Colour choices! Of course black, silver and chrome are also on offer. . But boring!


----------



## Taff (May 5, 2015)

Sk8-bizarre said:


> Get it on! Be interested in the feedback of taste difference from SJ to this also so don't miss that bit out once done!!
> 
> Good luck.


Hopefully it should be back tomorrow. Have compared 64mm grinders to 83mm before at BB (65e V ceado e37s) and there was a marked difference (snoother, more 'layers' to the flavour) - thats what spurred me on to do this! hopefully the difference will be the same or more with the Ti burrs I have in this one.


----------



## MrShades (Jul 29, 2009)

You'll be needing some nice new rubber feet on that then... ?? ;-)


----------



## Taff (May 5, 2015)

She' s back!!










All built up and ready for dialling in;










Comparison to SJ;










(New coffee machine colours in background  )


----------



## coffeechap (Apr 5, 2012)

Nice colour!


----------



## Taff (May 5, 2015)

@coffeechap its the candy red i was talking about. Unfortunately the grinder casting and process for the candy colours are not very well suited - there are a few pits etc. This can be sorted if I go for a more sober colour. It brightens the office up nicely for now though!


----------



## Dr Steve (Nov 25, 2013)

The finish looks really good compared to what you started off with. What sort of preparation was needed? Did you have it sand-blasted or something else?


----------



## Taff (May 5, 2015)

Dr Steve said:


> The finish looks really good compared to what you started off with. What sort of preparation was needed? Did you have it sand-blasted or something else?

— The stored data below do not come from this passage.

(** The tables after each of the two statements, and the drafts listed. *)
Inductive listed (cutoff : Z) (limit : nat) (d : Delivery) : ListRecordedResult -> Delivery -> Prop :=
| listed_nothing reason : listed cutoff limit d (ListRecordedRejected reason) d
| listed_retired reason : listed cutoff limit d (ListRecordedRejected reason) (retire_exhausted cutoff d)
| listed_claimed reason :
    listed cutoff limit d (ListRecordedRejected reason) (claim cutoff limit (retire_exhausted cutoff d)).2
| listed_drafts drafts skipped :
    (forall draft, draft ∈ drafts -> exists e,
       e ∈ claimed cutoff limit (retire_exhausted cutoff d) /\ rebuild d e = Some draft) ->
    listed cutoff limit d (RecordedEventsListed drafts skipped) (claim cutoff limit (retire_exhausted cutoff d)).2.

(** Without faults every claimed row that can be rebuilt is listed. *)
Definition listed_all (cutoff : Z) (limit : nat) (d : Delivery) (r : ListRecordedResult) : Prop :=
  exists drafts skipped, r = RecordedEventsListed drafts skipped /\
    forall e draft, e ∈ claimed cutoff limit (retire_exhausted cutoff d) -> rebuild d e = Some draft -> draft ∈ drafts.

Lemma claim_rows cutoff limit d e :
  NoDup (ev_seq <$> events d) -> e ∈ (claim cutoff limit d).1 <-> e ∈ claimed cutoff limit d.
Proof.
  intros Hnd. unfold claim. cbn [fst]. rewrite list_elem_of_filter, bool_decide_spec, list_elem_of_fmap.
  assert (forall x, x ∈ claimed cutoff limit d -> x ∈ events d) as Hsub.
  { intros x (i & Hx & _)%elem_of_take. apply list_elem_of_lookup_2 in Hx. rewrite merge_sort_Permutation in Hx.
    by apply list_elem_of_filter in Hx as []. }
  split.
  - intros [(x & Hx & Hin) He]. replace e with x; [done|].
    apply Hsub in Hin as Hx'. apply list_elem_of_lookup in He as [i Hi], Hx' as [j Hj].
    assert (i = j) as ->; [|congruence]. eapply NoDup_lookup; [exact Hnd|..]; rewrite list_lookup_fmap; [by rewrite Hi|by rewrite Hj, Hx].
  - intros He. split; [by exists e|by apply Hsub].
Qed.

Lemma ListRecordedBefore_wp cutoff limit st (Q : ListRecordedResult -> TxStateOf Delivery -> Prop) :
  NoDup (ev_seq <$> events (st_base st)) ->
  (forall r st', listed cutoff limit (st_base st) r (st_base st') ->
     (no_faults env -> listed_all cutoff limit (st_base st) r) -> Q r st') ->
  wp env (ListRecordedBefore cutoff limit) Q st.
Proof.
  intros Hnd HQ. assert (NoDup (ev_seq <$> events (retire_exhausted cutoff (st_base st)))) as Hnd'.
  { unfold retire_exhausted, set_states, events at 1. cbn. rewrite <- list_fmap_compose.
    erewrite list_fmap_ext; [exact Hnd|]. intros i e _. cbn. by destruct (_ && _). }
  assert (forall message st', listed cutoff limit (st_base st)
      (ListRecordedRejected (NewDomainError ErrorCodeInvalidState message)) (st_base st') -> ~ no_faults env ->
    Q (ListRecordedRejected (NewDomainError ErrorCodeInvalidState message)) st') as Hrej.
  { intros message st' Hl Hf. by apply HQ. }
  unfold ListRecordedBefore. apply wp_bind, wp_autocommit_at; intros Hfail.
  { apply wp_ret, Hrej; [constructor|]. intros Hok. by rewrite Hok in Hfail. }
  apply wp_bind, wp_autocommit_at; cbn [st_base st_step]; intros Hfail2.
  { apply wp_ret, Hrej; [constructor|]. intros Hok. by rewrite Hok in Hfail2. }
  cbn [claim]. apply wp_bind, scan_stored_wp. intros stored n st1 Hb1 Hin Hall.
  wp_prim. apply wp_fault_point_at. destruct (env_fails env (st_step st1)) eqn:Hfail3.
  { apply wp_ret, Hrej; [cbn [tick st_base]; rewrite Hb1; constructor|]. intros Hok. by rewrite Hok in Hfail3. }
  set (d1 := retire_exhausted cutoff (st_base st)) in *.
  apply wp_bind, rebuild_drafts_wp. intros drafts k st2 Hb2 Hd Hdall. apply wp_ret.
  assert (forall v, v ∈ stored -> exists e, e ∈ claimed cutoff limit d1 /\ parseStoredEventColumns e = Some v) as Hstored.
  { intros v [Hv|(e & He & Hp)]%Hin; [by apply elem_of_nil in Hv|]. exists e. split; [|done]. by apply claim_rows. }
  apply HQ.
  - rewrite Hb2. cbn [tick st_base]. rewrite Hb1. cbn [st_base]. apply listed_drafts.
    intros draft Hdraft. destruct (Hd _ Hdraft) as [Hn|(v & Hv & r & Hr & ->)]; [by apply elem_of_nil in Hn|].
    rewrite merge_sort_Permutation in Hv. destruct (Hstored _ Hv) as (e & He & Hp). exists e. split; [done|].
    unfold rebuild. rewrite Hp. cbn. rewrite (parse_cursor _ _ Hp) in Hr. cbn [tick st_base] in Hr. rewrite Hb1 in Hr.
    cbn [st_base] in Hr. change (rebuilt_recipients (st_base st) (ev_seq e) = Some r) in Hr. by rewrite Hr.
  - intros Hok. exists drafts, k. split; [done|]. intros e draft He Hr. apply (Hdall Hok). right.
    unfold rebuild in Hr. destruct (parseStoredEventColumns e) as [v|] eqn:Hp; [|done]. cbn in Hr.
    destruct (rebuilt_recipients (st_base st) (ev_seq e)) as [us|] eqn:Hus; [|done].
    change (Some (stored_draft v us) = Some draft) in Hr.
    exists v. rewrite merge_sort_Permutation. split.
    + apply (Hall Hok). right. exists e. split; [by apply claim_rows|done].
    + exists us. rewrite (parse_cursor _ _ Hp). cbn [tick st_base]. rewrite Hb1. split; [exact Hus|]. congruence.
Qed.

(** The sweep: a listing, then the dispatch of its drafts. *)
Definition swept (d d' : Delivery) : Prop :=
  exists cutoff r d1, listed cutoff eventDispatchSweepBatch d r d1 /\
    match r with
    | ListRecordedRejected _ => d' = d1
    | RecordedEventsListed drafts _ => drafts_dispatched drafts d1 d'
    end.

Lemma sweepRecordedEvents_wp st (Q : option DomainError -> TxStateOf Delivery -> Prop) :
  NoDup (ev_seq <$> events (st_base st)) ->
  (forall r st', swept (st_base st) (st_base st') -> Q r st') ->
  wp env sweepRecordedEvents Q st.
Proof.
  intros Hnd HQ. unfold sweepRecordedEvents. wp_prim. wp_prim. apply wp_bind, ListRecordedBefore_wp; [done|].
  intros r st1 Hl _. destruct r as [drafts n|reason].
  - apply wp_bind, Recorder_Dispatch_wp. intros st2 Hst2. apply wp_ret, HQ. by do 3 eexists.
  - apply wp_ret, HQ. by do 3 eexists.
Qed.
End Wp.
End Specs.
(* ===== verification/DeliverySystem.v ===== *)
(** * The running system: commands, dispatches, sweeps, crashes

    The steps of the system over the database and the drafts in flight, and what
    holds in every state they reach: no inbox row without its event, exactly one
    per recipient of a dispatched event, webhook rows for dispatched events only,
    and sweeps that settle every event. *)

From S2P Require Import Prelude.
From S2P Require Import Core.
From S2P Require Import Events.
From S2P Require Import LedgerValues.
From S2P Require Import Database.
From S2P Require Import Tx.
From S2P Require Import LedgerSpec.
From S2P Require Import Outbox.
From S2P Require Import HelperSpecs.
From S2P Require Import Refinement.
From S2P Require Import LedgerCorrect.
From S2P Require Import DeliveryDB.
From S2P Require Import Inbox.
From S2P Require Import EventStore.
From S2P Require Import Recorder.
From S2P Require Import DeliverySpecs.
From S2P Require Import DeliveryCorrect.
Local Open Scope string_scope.
Local Open Scope Z_scope.

Section System.
Context `{UUIDLaws, JSONB}.

(** [in_flight] holds the drafts a command has committed: their inline dispatch
    may come now, later, again or never. *)
Record System := MkSystem { sys_db : Delivery; in_flight : list Draft }.

Inductive sys_step : System -> System -> Prop :=
| step_command env c d p :
    valid_command c ->
    sys_step (MkSystem d p)
      (MkSystem (with_ledger (snd (run env (ledger d) (perform c))) d)
        (p ++ drafts_of (fst (run env (ledger d) (perform c)))))
| step_dispatch env draft d p :
    draft ∈ p -> sys_step (MkSystem d p) (MkSystem (snd (run env d (Recorder.Dispatch [draft]))) p)
| step_sweep env d p : sys_step (MkSystem d p) (MkSystem (snd (run env d sweepRecordedEvents)) p)
| step_read env user id d p :
    sys_step (MkSystem d p) (MkSystem (snd (run env d (Notification.Service_MarkRead user id))) p)
| step_subscriptions subs d p : sys_step (MkSystem d p) (MkSystem (with_subscriptions subs d) p).

Record system_ok (s : System) : Prop := {
  system_ledger : ledger_ok (ledger (sys_db s));
  system_delivery : delivery_ok (sys_db s);
  system_in_flight : forall draft, draft ∈ in_flight s -> exists e, e ∈ events (sys_db s) /\ stored_as (sys_db s) draft e
}.

(** ** A command on the ledger's tables is a command on the system's *)

Lemma run_on_ledger {A} env d (m : M A) :
  run env d (on_ledger m) = (fst (run env (ledger d) m), with_ledger (snd (run env (ledger d) m)) d).
Proof. unfold run, on_ledger. cbn [st_base st_db st_step]. by destruct (m env _). Qed.

Lemma ledger_ok_events rows recipients db : ledger_ok (with_events rows recipients db) <-> ledger_ok db.
Proof. split; intros [Hb Hf]; by split. Qed.

Lemma swept_run env d : delivery_ok d -> swept d (snd (run env d sweepRecordedEvents)).
Proof.
  intros Hok. destruct (wp_run (env := env) sweepRecordedEvents (fun _ st => swept d (st_base st)) d) as (st & Hst & ->); [|done].
  apply sweepRecordedEvents_wp; [apply Hok|done].
Qed.

Lemma dispatched_run env d drafts : drafts_dispatched drafts d (snd (run env d (Recorder.Dispatch drafts))).
Proof.
  destruct (wp_run (env := env) (Recorder.Dispatch drafts) (fun _ st => drafts_dispatched drafts d (st_base st)) d)
    as (st & Hst & ->); [|done]. by apply Recorder_Dispatch_wp.
Qed.

(** Marking read changes states of inbox rows only, if anything. *)
Lemma scan_inbox_wp {env} rows values st (Q : DomainError + list Notification.Notification -> TxStateOf Delivery -> Prop) :
  (forall r st', st_base st' = st_base st -> Q r st') -> wp env (Notification.scan_rows rows values) Q st.
Proof.
  revert values st. induction rows as [|[row name title] rows IH]; intros values st HQ; cbn [Notification.scan_rows].
  - by apply wp_ret, HQ.
  - apply wp_bind. unfold Notification.scanNotificationRow. apply wp_bind, wp_fault_point. intros [].
    + apply wp_ret, wp_ret. by apply HQ.
    + apply wp_ret. cbv zeta. match goal with |- wp _ (match ?x with _ => _ end) _ _ => destruct x end.
      * by apply wp_ret, HQ.
      * apply IH. intros r st' Hb. by apply HQ.
Qed.

Lemma MarkRead_run env d user id :
  let d' := snd (run env d (Notification.Service_MarkRead user id)) in
  d' = d \/ d' = with_notifications ((fun row => if decide (is_notification (TypedID_String id) (TypedID_String user) row)
    then set_notif_state "read" row else row) <$> notifications d) d.
Proof.
  cbv zeta. destruct (wp_run (env := env) (Notification.Service_MarkRead user id) (fun _ st =>
    st_base st = d \/ st_base st = with_notifications ((fun row => if decide (is_notification (TypedID_String id) (TypedID_String user) row)
    then set_notif_state "read" row else row) <$> notifications d) d) d) as (st & Hst & ->); [|done].
  unfold Notification.Service_MarkRead, Notification.MarkRead. apply wp_bind, wp_bind, wp_autocommit; cbn [st_base update_notification_state].
  { by apply wp_ret, wp_ret; left. }
  destruct (length _) as [|n]; [apply wp_ret, wp_ret; by right|].
  apply wp_bind, wp_pool_query; [apply wp_ret, wp_ret; by right|].
  apply wp_bind. unfold Notification.scanNotificationRows. apply wp_bind, scan_inbox_wp. intros r st1 Hb1. destruct r as [reason|values].
  - apply wp_ret, wp_ret, wp_ret. rewrite Hb1. by right.
  - apply wp_bind, wp_fault_point. intros b. apply wp_ret, wp_ret, wp_ret. cbn [tick st_base]. rewrite Hb1. by right.
Qed.

(** ** Every step keeps the invariant *)

Lemma in_flight_same (d d' : Delivery) (p : list Draft) :
  (forall draft, draft ∈ p -> exists e, e ∈ events d /\ stored_as d draft e) ->
  event_recipients d' = event_recipients d -> users (ledger d') = users (ledger d) ->
  (forall e, e ∈ events d -> exists state, with_state state e ∈ events d') ->
  forall draft, draft ∈ p -> exists e, e ∈ events d' /\ stored_as d' draft e.
Proof.
  intros Hp Hr Hu He draft (e & Hin & Hst)%Hp. destruct (He e Hin) as [state Hs].
  exists (with_state state e). split; [done|]. by apply (stored_with_state d).
Qed.

Lemma command_ok c env d p :
  valid_command c -> system_ok (MkSystem d p) ->
  system_ok (MkSystem (with_ledger (snd (run env (ledger d) (perform c))) d) (p ++ drafts_of (fst (run env (ledger d) (perform c))))).
Proof.
  intros Hv [Hl Hd Hp]. cbn [sys_db in_flight] in *.
  pose proof (perform_spec env (ledger d) c (ledger_funds _ Hl) Hv) as Hperf.
  destruct (performed_recorded _ _ _ _ Hperf) as (db0 & Hsame & Hrec).
  pose proof (same_outbox_ok _ _ Hsame Hd) as Hok0.
  destruct (recorded_ok _ _ _ _ Hrec Hok0) as (Hok & Hnew & Hold).
  split; cbn [sys_db in_flight].
  - by eapply performed_ledger_ok.
  - done.
  - intros draft [Hin|Hin]%elem_of_app; [|by apply Hnew].
    destruct (Hp draft Hin) as (e & He & Hst). exists e. apply (Hold draft).
    + destruct Hsame as [-> _]. exact He.
    + apply (stored_frame d); [exact (proj1 (proj2 Hsame))|exact (proj2 (proj2 Hsame))|done].
Qed.

Lemma step_ok s s' : sys_step s s' -> system_ok s -> system_ok s'.
Proof.
  intros Hs Hok. destruct Hs as [env c d p Hv|env draft d p Hin|env d p|env user id d p|subs d p].
  - by apply command_ok.
  - destruct Hok as [Hl Hd Hp]. cbn [sys_db in_flight] in *.
    destruct (drafts_dispatched_ok _ _ _ (dispatched_run env d [draft]) Hd) as [Hd' [R U I (x & y & L) _]].
    { intros draft' ->%list_elem_of_singleton. destruct (Hp draft Hin) as (e & He & Hst).
      exists e. split; [done|by apply stored_describes]. }
    split; cbn [sys_db in_flight]; [by rewrite L; apply ledger_ok_events|done|by apply (in_flight_same d)].
  - destruct Hok as [Hl Hd Hp]. cbn [sys_db in_flight] in *. pose proof (swept_run env d Hd) as Hsw.
    destruct (swept_same _ _ Hsw Hd) as (R & U & I & x & y & L).
    split; cbn [sys_db in_flight]; [by rewrite L; apply ledger_ok_events|by eapply swept_ok|by apply (in_flight_same d)].
  - destruct Hok as [Hl Hd Hp]. cbn [sys_db in_flight] in *. destruct (MarkRead_run env d user id) as [-> | ->]; [by split|].
    split; cbn [sys_db in_flight]; [done| |].
    + apply (set_notif_ok (fun row => bool_decide (is_notification (TypedID_String id) (TypedID_String user) row)) "read") in Hd.
      refine (eq_ind _ (fun rows => delivery_ok (with_notifications rows d)) Hd _ (list_fmap_ext _ _ _ _)).
      intros i row _. cbn beta. case_decide; [by rewrite bool_decide_true by done|by rewrite bool_decide_false by done].
    + apply (in_flight_same d); try done. intros e He. exists (ev_dispatch_state e). by rewrite with_state_id.
  - destruct Hok as [Hl Hd Hp]. split; cbn [sys_db in_flight]; [done|by apply with_subscriptions_ok|].
    apply (in_flight_same d); try done. intros e He. exists (ev_dispatch_state e). by rewrite with_state_id.
Qed.

Lemma reachable_ok s s' : rtc sys_step s s' -> system_ok s -> system_ok s'.
Proof. induction 1; [done|]. intros ?. by eapply IHrtc, step_ok. Qed.

(** ** Safety *)

(** The notification rows of one event and one user. *)
Definition inbox_rows (d : Delivery) (event user : string) : list NotificationRow :=
  filter (fun n => notif_event_id n = Some event /\ notif_recipient n = user) (notifications d).

Lemma inbox_rows_unique d event user : delivery_ok d -> (length (inbox_rows d event user) <= 1)%nat.
Proof.
  intros Hok. pose proof (ok_sources _ Hok) as Hd. unfold inbox_rows. revert Hd. generalize (notifications d).
  intros rows. induction rows as [|n rows IH]; intros Hd; [cbn; lia|].
  assert (distinct_sources rows) as Hd'.
  { intros i j a b Hi Hj Hs. by injection (Hd (S i) (S j) a b Hi Hj Hs). }
  rewrite filter_cons. case_decide as Hn; [|by apply IH]. cbn.
  destruct (filter _ rows) as [|m rest] eqn:Hf; [done|].
  assert (m ∈ m :: rest) as Hm by (by left). rewrite <- Hf in Hm.
  apply list_elem_of_filter in Hm as [[Hme Hmr] Hm]. apply list_elem_of_lookup in Hm as [j Hj].
  destruct Hn as [Hne Hnr]. assert (same_source n m) as Hs by (unfold same_source; rewrite Hne; split; [done|split; congruence]).
  by specialize (Hd 0%nat (S j) n m eq_refl Hj Hs).
Qed.

Lemma has_inbox_rows d event user : has_inbox d event user -> inbox_rows d event user <> [].
Proof.
  intros (n & Hn & He & Hr) Hnil. assert (n ∈ inbox_rows d event user) as Hin by (by apply list_elem_of_filter).
  rewrite Hnil in Hin. by apply elem_of_nil in Hin.
Qed.

(** C30: In every state the running system reaches (the ledger's commands, dispatches that are
    repeated, late or lost, sweeps, reads and new subscriptions, under any faults), an inbox row
    that names an event belongs to a stored event, notifies one of its recipients other than its
    actor under the kind's rule, and is the only row of that event and user. *)
Theorem inbox_rows_are_justified s s' n id :
  rtc sys_step s s' -> system_ok s -> n ∈ notifications (sys_db s') -> notif_event_id n = Some id ->
  exists e, e ∈ events (sys_db s') /\ ev_id e = id /\ inbox_row_ok (sys_db s') n e /\
    inbox_rows (sys_db s') id (notif_recipient n) = [n].
Proof.
  intros Hs Hok Hn Hid. apply (reachable_ok _ _ Hs) in Hok as [_ Hok _].
  destruct (Forall_elem _ _ _ (ok_inbox _ Hok) Hn id Hid) as (e & He & Hrow). exists e.
  split; [done|]. split; [|split; [done|]].
  - destruct Hrow as [Hie _ _ _ _]. congruence.
  - pose proof (inbox_rows_unique (sys_db s') id (notif_recipient n) Hok) as Hlen.
    assert (n ∈ inbox_rows (sys_db s') id (notif_recipient n)) as Hin by (by apply list_elem_of_filter).
    destruct (inbox_rows _ _ _) as [|m [|k rows]]; [by apply elem_of_nil in Hin| |cbn in Hlen; lia].
    apply list_elem_of_singleton in Hin. by subst.
Qed.

(** In every state the running system reaches, an event marked dispatched whose kind notifies
    has exactly one inbox row for each of its recipients but its actor. *)
Theorem dispatched_events_fill_every_inbox s s' e kind nkind user :
  rtc sys_step s s' -> system_ok s -> e ∈ events (sys_db s') -> ev_dispatch_state e = "dispatched" ->
  ev_kind e = Kind_String kind -> NotificationRuleFor kind = NotifyAs nkind ->
  (ev_seq e, user) ∈ event_recipients (sys_db s') -> user <> ev_actor_user_id e ->
  length (inbox_rows (sys_db s') (ev_id e) user) = 1%nat.
Proof.
  intros Hs Hok He Hst Hk Hrule Hu Hne. apply (reachable_ok _ _ Hs) in Hok as [_ Hok _].
  pose proof (Forall_elem _ _ _ (ok_complete _ Hok) He Hst kind nkind user Hk Hrule Hu Hne) as Hhas.
  apply has_inbox_rows in Hhas. pose proof (inbox_rows_unique (sys_db s') (ev_id e) user Hok).
  destruct (inbox_rows _ _ _) as [|m [|k rows]]; [done|done|cbn in *; lia].
Qed.
End System.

Thanks. I just gave it to them and they sorted it. Chemical strip I think..


----------



## salty dog (Jun 6, 2015)

OK! so we have a nice colour on our grinder, but the real question is "What is the taste like?" Has it improved along with the colour?


----------



## MrShades (Jul 29, 2009)

Yes, lovely colour - nice one.


----------



## Taff (May 5, 2015)

salty dog said:


> OK! so we have a nice colour on our grinder, but the real question is "What is the taste like?" Has it improved along with the colour?


Without a doubt. I'm holding off making a sweeping, definitive statement until I've had it for a while and got used to it.. but its very different. Similar to when we tried the e37s but more I think - brews are smoother and sweeter, with more complexity. I'm starting to pour more EK style shots - currently 17.5g > 50g is making a lovely long espresso to drink on its own.

Have ordered some nice beans to play with this week.. more news when I have it!


----------